* RECORDED INFORMATION *
-=-=-
(** Property X1.  [_find_wallet_index] returns [-1] exactly when no wallet of the
    registry has the address; otherwise it returns the position of the first
    wallet with that address. *)
Theorem find_wallet_index_first_match (bc : Blockchain) (a : string) :
  (_find_wallet_index bc a = -1 <-> ~ In a (map address (wallets bc))) /\
  (_find_wallet_index bc a = -1 \/
   exists k w,
     _find_wallet_index bc a = Z.of_nat k /\
     nth_error (wallets bc) k = Some w /\ address w = a /\
     forall j w', (j < k)%nat -> nth_error (wallets bc) j = Some w' -> address w' <> a).
Proof.
  unfold _find_wallet_index. split.
  - apply find_from_missing. lia.
  - destruct (Z.eq_dec (find_from (wallets bc) a 0) (-1)) as [E|E]; [left; exact E|].
    right. destruct (find_from_hit _ _ 0 E) as (k & w & Hk & Hrest).
    exists k, w. split; [lia | exact Hrest].
Qed.

Lemma find_or_create_cases (a : string) (bc : Blockchain) :
  (0 <= _find_wallet_index bc a /\
   _find_or_create_wallet a bc = (Ok (_find_wallet_index bc a), bc)) \/
  (_find_wallet_index bc a = -1 /\ ELTT_MAX_WALLETS <= len (wallets bc) /\
   _find_or_create_wallet a bc = (Ok (-1), bc)) \/
  (_find_wallet_index bc a = -1 /\ len (wallets bc) < ELTT_MAX_WALLETS /\
   _find_or_create_wallet a bc =
     (Ok (len (wallets bc)),
      set_wallets bc (wallets bc ++ [ChainSpec.fresh_wallet bc a]))).
Proof.
  destruct (find_from_nonneg (wallets bc) a) as [E|E];
    fold (_find_wallet_index bc a) in E.
  - right. destruct (Z_lt_le_dec (len (wallets bc)) ELTT_MAX_WALLETS) as [R|R].
    + right. split; [exact E|]. split; [exact R|].
      rewrite (find_or_create_missing _ _ E). apply add_wallet_room. exact R.
    + left. split; [exact E|]. split; [exact R|].
      rewrite (find_or_create_missing _ _ E). apply add_wallet_full. exact R.
  - left. split; [lia|]. apply find_or_create_found. lia.
Qed.

Lemma find_after_create (a : string) (bc : Blockchain) (w : Wallet) :
  _find_wallet_index bc a = -1 -> address w = a ->
  _find_wallet_index (set_wallets bc (wallets bc ++ [w])) a = len (wallets bc).
Proof.
  intros E Ha. unfold _find_wallet_index in *. cbn [wallets set_wallets].
  rewrite find_from_app_missing by (lia || exact E).
  cbn [find_from]. rewrite Ha, String.eqb_refl. lia.
Qed.

(** Property X2.  [_find_or_create_wallet] never raises.  It returns [-1] exactly
    when the address is unknown and the registry is at capacity, and then
    changes nothing.  Otherwise the index it returns is the one a lookup of
    the address gives afterwards, the wallet there has the address, a second
    call returns the same index without a further change, a known address
    leaves the state as it was, and an unknown one appends a single wallet
    with one zero balance per token type. *)
Theorem find_or_create_lookup_round_trip (a : string) (bc : Blockchain) :
  exists i bc1,
    _find_or_create_wallet a bc = (Ok i, bc1) /\
    (i = -1 <->
     _find_wallet_index bc a = -1 /\ ELTT_MAX_WALLETS <= len (wallets bc)) /\
    (i = -1 -> bc1 = bc) /\
    (_find_wallet_index bc a <> -1 -> bc1 = bc) /\
    (i <> -1 ->
     _find_wallet_index bc1 a = i /\
     _find_or_create_wallet a bc1 = (Ok i, bc1) /\
     exists w, nth_error (wallets bc1) (Z.to_nat i) = Some w /\ address w = a) /\
    (_find_wallet_index bc a = -1 -> len (wallets bc) < ELTT_MAX_WALLETS ->
     i = len (wallets bc) /\
     bc1 = set_wallets bc (wallets bc ++ [ChainSpec.fresh_wallet bc a])).
Proof.
  destruct (find_or_create_cases a bc) as [[Hi E]|[(Hm & Hfull & E)|(Hm & Hroom & E)]].
  - exists (_find_wallet_index bc a), bc. split; [exact E|].
    split; [split; [lia | intros [? _]; lia]|].
    split; [reflexivity|]. split; [reflexivity|].
    split; [|intros; lia].
    intros _. split; [reflexivity|]. split; [exact E|].
    assert (Hne : find_from (wallets bc) a 0 <> -1) by (unfold _find_wallet_index in Hi; lia).
    destruct (find_from_hit _ _ 0 Hne) as (k & w & Hk & Hn & Ha & _).
    exists w. unfold _find_wallet_index. rewrite Hk.
    replace (Z.to_nat (0 + Z.of_nat k)) with k by lia. split; assumption.
  - exists (-1), bc. split; [exact E|].
    split; [split; [intros _; split; assumption | reflexivity]|].
    split; [reflexivity|]. split; [reflexivity|].
    split; [intros H; now elim H | intros; lia].
  - exists (len (wallets bc)),
      (set_wallets bc (wallets bc ++ [ChainSpec.fresh_wallet bc a])).
    assert (Hlen : 0 <= len (wallets bc)) by (unfold len; lia).
    split; [exact E|].
    split; [split; [lia | intros [_ ?]; lia]|].
    split; [intros; lia|]. split; [intros; congruence|].
    assert (Hfind : _find_wallet_index
                      (set_wallets bc (wallets bc ++ [ChainSpec.fresh_wallet bc a])) a =
                    len (wallets bc))
      by (apply find_after_create; [exact Hm | reflexivity]).
    split; [|intros; split; reflexivity].
    intros _. split; [exact Hfind|].
    split.
    + pose proof (find_or_create_found a _ (eq_ind_r (fun z => 0 <= z) Hlen Hfind)) as F.
      rewrite Hfind in F. exact F.
    + exists (ChainSpec.fresh_wallet bc a). split; [|reflexivity].
      cbn [wallets set_wallets]. unfold len. rewrite Nat2Z.id.
      rewrite nth_error_app2 by lia. now rewrite Nat.sub_diag.
Qed.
-=-=-
* WORK ITEM *
The answer is a single number: how many lines in the data above hold the string "Theorem".

* THE ANSWER *
2